**HOW TO COMPLETE THIS TASK:**
Print the lines that run from the line with "time, with recv.mu" to the line with "the host's interface", keeping both end lines, exactly as they appear in the entries below, and nothing else.

┏━━

(* ===== verification/Prelude.v ===== *)
(** * go-sctp: a verification development

    The program (src/) is a Go package for SCTP sockets on Linux: one-to-one
    connections (Conn), listeners, and one-to-many endpoints (Endpoint),
    each one descriptor and the Linux SCTP socket API underneath.  Its parts:

    - the kernel ABI: constants, struct offsets and sizes (abi.go, and the
      two abi_u64align files), the enumerations (enums.go);
    - codecs between Go values and the kernel's structs: addresses
      (sockaddr.go), option values (options.go), control messages of sends
      and receives (msginfo.go), notifications (notification.go);
    - the settings of a socket before it exists (config.go), resolved and
      checked into an ordered list of operations;
    - the state a descriptor carries while it is used: the close state
      machine (close.go), the association-error latch (term_linux.go), the
      reassembly of split notifications (notification.go);
    - the receive and send paths, options, listeners and constructors that
      make the system calls (the other _linux.go files), and the stubs of
      other platforms (unsupported.go).

    The codecs are pure; Conn and Endpoint call them around each system
    call.  Every read feeds the accumulator and the latch, every send the
    latch, and every close the state machine; config.go's operations reach
    the descriptor before it is bound.

    ** Files

    - [Prelude]: Go outcomes (return, error or panic), slices as lists with
      explicit bounds, byte orders, machine widths, and the automation.
    - [Abi] (abi.go): every constant, as a function of the target ([Arch]:
      word size, alignment of 64-bit fields, byte order), and each struct
      with its fields.
    - [Errors] (errors.go): error values, errors.Is and errors.Join, opError
      and its relatives.
    - [Enums] (enums.go): the enumerations, their tables and String methods.
    - [Netip], [NetipText]: net/netip addresses, their text, decimal numbers
      and the splitting of strings (standard library).
    - [Sockaddr] (sockaddr.go): encodeAddr, encodeAddrs, decodeAddr,
      decodeAddrs, the zones and their cache.
    - [Options], [OptionCodecs] (options.go, the durations of config.go):
      option values, their checks and their structs.
    - [MsgInfo] (msginfo.go): appendSendCmsgs, parseRecvCmsgs.
    - [Notification], [Accumulator] (notification.go): ParseNotification,
      and notificationAccumulator.
    - [Config] (config.go): Config.prepare.
    - [Close] (close.go): the lifecycle, as threads over a shared state.
    - [CloseSpec] (the comments of close.go): what the lifecycle promises,
      as an abstract machine that [Close] implements.
    - [Term] (term_linux.go): termState.
    - [Endpoint] (endpoint.go): association ids and the receive-side check.
    - [Addr], [Resolve] (addr.go): networks, the normal form and the text of
      an address; ResolveAddr over a resolver that is a parameter.
    - [Recv] (recv_linux.go): recvState, its callback attempt, recvNext,
      RecvMsg and Read, over [Accumulator], [Term], [MsgInfo] and
      [Notification]; the results of recvmsg and of the poller are a script.
    - [ReadMsg] (recv_linux.go): ReadMsg, its assembly buffer and the
      notifications inside a message, over [Recv]; the shared buffers.
    - [Traps] (syscall_linux_386.go, syscall_linux_other.go): the raw calls,
      direct and through socketcall.
    - [Sys] (socket_linux.go, syscall_linux_other.go): computations that
      make system calls, the option calls of a socket, the storage layout,
      getAddrs, and the families and local addresses of a socket.
    - [Apply] (config_linux.go, the defaults of send_linux.go): applyConfig
      over the operations of [Config], and the AUTH keys.
    - [ConnOptions] (options_linux.go, options_ext_linux.go, the defaults of
      send_linux.go, Subscribe of recv_linux.go): the option methods of Conn
      over the codecs of [Options] and [OptionCodecs].
    - [Mutex]: computations cut at their system calls, run at the same time
      under one mutex.
    - [OptionLock] (options_linux.go): the calls under optMu.
    - [Send] (send_linux.go): the checks of SendMsg, and sendState: its
      storage, its lock and the ownership of the write deadline, as threads
      over a shared state, with the latch of [Term].
    - [Sockets] (socket_linux.go): the operating system as the package sees
      it ([Host]), opening, wrapping and adopting descriptors, and the
      program logic of the files below: a ledger of the descriptors held,
      and weakest preconditions ([runs]) over it.
    - [CloseOps] (close_linux.go, close.go): closeOps as an interface with
      its promise (a type class), sockCloseOps as an instance, and the
      lifecycle of [Close] run over it.
    - [Conns] (conn.go, conn_linux.go, close_linux.go): newConn, the address
      snapshots, bind changes, FileConn, Close, Abort and Shutdown.
    - [ConnLocks] (recv_linux.go, conn_linux.go): the calls under subMu and
      under bindMu.
    - [Dial] (dial_linux.go), [Listeners] (listener.go, listener_linux.go).
    - [Endpoints], [EndpointRecv] (endpoint.go, endpoint_linux.go): the
      one-to-many socket, its own instance of closeOps, and its reads.
    - [EndpointLocks] (endpoint_linux.go): recvNext and PeelOff at the same
      time, with recv.mu and recordMu, one system call a step.
    - [Stubs], [Unsupported] (unsupported.go): the methods and the
      constructors of other platforms.
    - [Hosts]: a concrete [Host], on which the theorems about [Host] are
      applied.

    ** How the code is modelled

    A Go function is a Rocq function of the same name.  One that can fail or
    panic returns [out error A]: an index or slice bound out of range, and
    an explicit panic, is the outcome [Panic], so that a theorem that a
    function never panics is about every slice expression in it.  A byte
    slice is a list of bytes; a buffer a function writes is an argument and
    a result.  An integer is a [Z], reduced to its width where the code
    converts it.  A pointer or slice that may be nil is an option.  State a
    method changes is a record it takes and returns; the concurrent calls of
    the lifecycle, the sends of a descriptor, the reads and PeelOffs of an
    Endpoint and the calls under optMu, subMu and bindMu are threads that take
    one atomic step at a time, in any order.  The message of an error is its format string.

    What the code takes from outside is a parameter: the target ([Arch]),
    the host's interface table ([ZoneEnv]), Go's error text and its
    captured poll error ([ClosingSentinel]), the growth of a slice's
    capacity ([SliceGrowth]), and the kernel's getsockopt and setsockopt
    ([Kernel]: a state and an answer for each call), the whole operating
    system ([Host], for the functions that open and close descriptors), the
    name resolver ([Resolver]) and the traps ([Traps]).  Elsewhere the kernel's
    answers are inputs: bytes for a decoder, results of closeOps for the
    lifecycle, errnos for the latch, and a script of recvmsg and poller
    results for a read.

    ** What the theorems show

    - Codecs: decoding is total on every byte string, with no panic and no
      read past the end; encoding writes exactly the kernel's struct, inside
      the buffer and nowhere else, and refuses exactly what does not fit;
      and each pair is a round trip ([MsgInfo], [Notification], [Sockaddr],
      [Options], [OptionCodecs], [Endpoint]).  The struct layouts follow
      from the C rules on every target ([Abi]).
    - Reassembly ([Accumulator]) is independent of how a record is split and
      bounded in memory.
    - Configuration ([Config]): prepare accepts exactly the Configs a
      field-by-field predicate describes and returns their snapshot; the
      order, uniqueness and AUTH bound of the operations follow.
    - Closing ([Close]): for every interleaving, one release, no double
      close of a channel, at most one startShutdown of all Shutdowns over the
      whole history, forward-only states, and termination, with a bound
      on the polls of a graceful close; and [CloseSpec]: every step is at
      most one act of the abstract machine, with the same results, so that
      at most one call ever reports a failure of the close.
    - The latch ([Term]): after any operations it holds the first failure
      they showed, and every later read and send reports that one.
    - Reading ([Recv]): for every script of system-call results, RecvMsg and
      Read never panic, stay within the buffer, leave no record half read
      and wait only while nothing has ended; a notification is read whole
      whatever its pieces, returned in the caller's pieces with EOR on the
      last, refused when malformed, and aborts the connection when cut.
    - Whole messages ([ReadMsg]): ReadMsg returns the concatenation of the
      pieces, cut at max, whatever their sizes; a message cut short is
      reported and aborts the connection, unless the kernel abandoned it at
      a record boundary; the shared buffers are lent to one call at a time.
    - Options ([ConnOptions]): for every kernel, each of the option methods
      never panics, makes no call on a closed connection, calls only its own
      option with a struct of its size that names the association, wraps an
      error once, and ends with the call it is for; a partial change of the
      thresholds keeps the others; Subscribe changes one type.  Concurrent
      changes of the path settings are the methods one after the other, so
      none is lost ([OptionLock]); and so are concurrent Subscribe calls, and
      concurrent BindAdd and BindRemove calls with the snapshots they leave
      ([ConnLocks]).
    - Settings on a socket ([Apply]): applyConfig makes exactly the calls of
      the prepared operations, in order, up to the first refusal, which it
      names by field; the two defaults of a send do not disturb each other;
      a key is installed only after AUTH is on.
    - Address lists ([Sys]): getAddrs finds a list of any size the kernel
      can report, in at most four calls.
    - Sending ([Send]): for every interleaving, each sendmsg carries what its
      own caller gave, with the defaults the descriptor had then, and loses
      its destination only after the kernel refused it for an association
      that had ended; a message is queued at most once, and the result says
      whether it was; the write deadline is the caller's whenever no send is in
      progress; a failed send names what came first; and a waiting send that
      a shutdown, a context or a deadline should end can return although the
      descriptor never becomes writable.
    - Descriptors ([CloseOps], [Dial], [Endpoints]): whatever the kernel, the
      poller and Config.Control do, a Dial, Listen, Accept, PeelOff, FileConn,
      FileListener, ListenEndpoint or OpenEndpoint that fails has closed
      each descriptor it opened exactly once, and one that succeeds has
      handed over exactly one; a Close or Abort returns, and closes the
      descriptor once, for every implementation of closeOps.
    - Setting up ([Conns], [Dial], [Listeners]): what newConn takes from
      SCTP_STATUS; that a Dial succeeds only on evidence of the association
      and not on a connection to itself; that a Listener listens only when
      its settings are applied and its addresses bound; and which bind
      changes reach the kernel, with which bytes.
    - Endpoints ([Endpoints], [EndpointRecv]): the list of associations is
      whole or refused, in at most 17 calls, as long as the length the kernel
      reports fits an int (on a 32-bit target a longer one gets past the
      check and the slice panics, as [Hosts] shows); ending an association names
      that one and no other; each is asked to shut down once; and no message
      is handed over without the one record that names the association it
      belongs to.  Concurrent
      reads are the atomic ones in the order they release recv.mu, PeelOff
      never comes between two pieces of a notification, and does not wait
      for an idle reader ([EndpointLocks]).
    - Addresses as text ([NetipText], [Resolve]): what an Addr prints
      resolves to it; what resolves is in plain form and fits the family;
      names are looked up in order, and none after a failure, whatever the
      resolver answers.
    - Other ways in ([Traps], [Unsupported]): socketcall makes the direct
      calls, and a Config is refused alike on every platform.
    - Errors and text ([Errors], [Enums], [Addr]): one wrap per operation,
      errors.Is through it, injective names, families that fit.

    ** Bounds and fuel

    The walks over control messages take the buffer's length plus one as
    fuel: each turn drops at least a header.  The loops of decoders are
    structural, in a count the code has checked.  An execution of the
    lifecycle is a sequence of steps of any length; its bound is a theorem.
    The loops of a read take the length of the script plus one: each turn
    uses an entry, and [recv_safe] shows that the fuel never runs out.
    getAddrs takes four turns: its buffer grows from 4 KiB to 256 KiB; the
    query for associations 17: from 16 ids to 2^20.  A close is driven for as
    many steps as [steps_left] of [Close] counts, which its grace period
    bounds.  The wake-ups of a wait ([wakes]) and the connections an Accept
    passes over ([tries]) are arguments: a call still at it after them is
    neither a success nor a failure, and the theorems cover every number.
    An IPv6 address has eight groups, so its parser takes eight turns.
    No integer is bounded beyond its Go type.

    ** Not modelled

    Reads and sends on a connection are modelled over their own state (the
    script of [Recv], the threads of [Send]), not inside a [Host]: a close
    that runs while a read waits is an answer of the poller there.  The
    other mutexes (the receive lock of a Conn, the bindMu of a Listener and
    an Endpoint, the latch's own, ctxsync.Mutex) appear as the atomicity of
    what they guard, as [EndpointLocks], [OptionLock] and [ConnLocks] justify
    for theirs; their fairness does not.  A callback given to SyscallConn may do anything and is no thread
    of these models.  Test hooks are nil.  Every operation of the package
    that changes state has a definition; the lines of src/ outside the map
    are comments, declarations of types and imports, and doc.go.  The
    examples and the test tools have no logic of the package. *)
From Stdlib Require Import ZArith Lia Bool.
From stdpp Require Import base list option gmap strings.
From coqutil Require Import Byte Word.LittleEndianList.

Declare Scope sctp_scope.
Delimit Scope sctp_scope with sctp.
Global Open Scope Z_scope.
(* ===== verification/Abi.v ===== *)
(** * Kernel numbers and struct layouts (src/abi.go)

    Every constant of abi.go under its own name, in the file's order: the
    ones that do not depend on the target first, then the ones that follow
    the word size.  The target is the class [Arch]: [wordSize]
    (bits.UintSize / 8), [u64Align] (the abi_u64align_*.go pair) and the
    host byte order behind binary.NativeEndian; [ArchOk] lists the
    combinations Go and Linux SCTP support.

    abi.go states each C struct in a comment (field names with their sizes)
    and then pins the offsets as constants.  The descriptors [struct_*]
    translate those comments, and [abi_layout] proves that every pinned
    offset and size is what the C layout rules give on every target. *)
From Stdlib Require Import ZArith Lia.
From stdpp Require Import base list.
From S2P Require Import Prelude.

(** ** The target *)
Class Arch := {
  wordSize : Z;
  u64Align : Z;
  NativeEndian : byteorder;
}.

Class ArchOk (A : Arch) : Prop := {
  wordSize_cases : wordSize = 4 \/ wordSize = 8;
  u64Align_cases : u64Align = 8 \/ (u64Align = 4 /\ wordSize = 4);
}.

Definition amd64 : Arch := {| wordSize := 8; u64Align := 8; NativeEndian := LittleEndian |}.
Definition i386 : Arch := {| wordSize := 4; u64Align := 4; NativeEndian := LittleEndian |}.
Definition arm : Arch := {| wordSize := 4; u64Align := 8; NativeEndian := LittleEndian |}.
Definition s390x : Arch := {| wordSize := 8; u64Align := 8; NativeEndian := BigEndian |}.

#[export] Instance amd64_ok : ArchOk amd64.
Proof. split; simpl; lia. Qed.
#[export] Instance i386_ok : ArchOk i386.
Proof. split; simpl; lia. Qed.
#[export] Instance arm_ok : ArchOk arm.
Proof. split; simpl; lia. Qed.
#[export] Instance s390x_ok : ArchOk s390x.
Proof. split; simpl; lia. Qed.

┗━━

**YOUR SOLUTION:**
      time, with recv.mu and recordMu, one system call a step.
    - [Stubs], [Unsupported] (unsupported.go): the methods and the
      constructors of other platforms.
    - [Hosts]: a concrete [Host], on which the theorems about [Host] are
      applied.

    ** How the code is modelled

    A Go function is a Rocq function of the same name.  One that can fail or
    panic returns [out error A]: an index or slice bound out of range, and
    an explicit panic, is the outcome [Panic], so that a theorem that a
    function never panics is about every slice expression in it.  A byte
    slice is a list of bytes; a buffer a function writes is an argument and
    a result.  An integer is a [Z], reduced to its width where the code
    converts it.  A pointer or slice that may be nil is an option.  State a
    method changes is a record it takes and returns; the concurrent calls of
    the lifecycle, the sends of a descriptor, the reads and PeelOffs of an
    Endpoint and the calls under optMu, subMu and bindMu are threads that take
    one atomic step at a time, in any order.  The message of an error is its format string.

    What the code takes from outside is a parameter: the target ([Arch]),
    the host's interface table ([ZoneEnv]), Go's error text and its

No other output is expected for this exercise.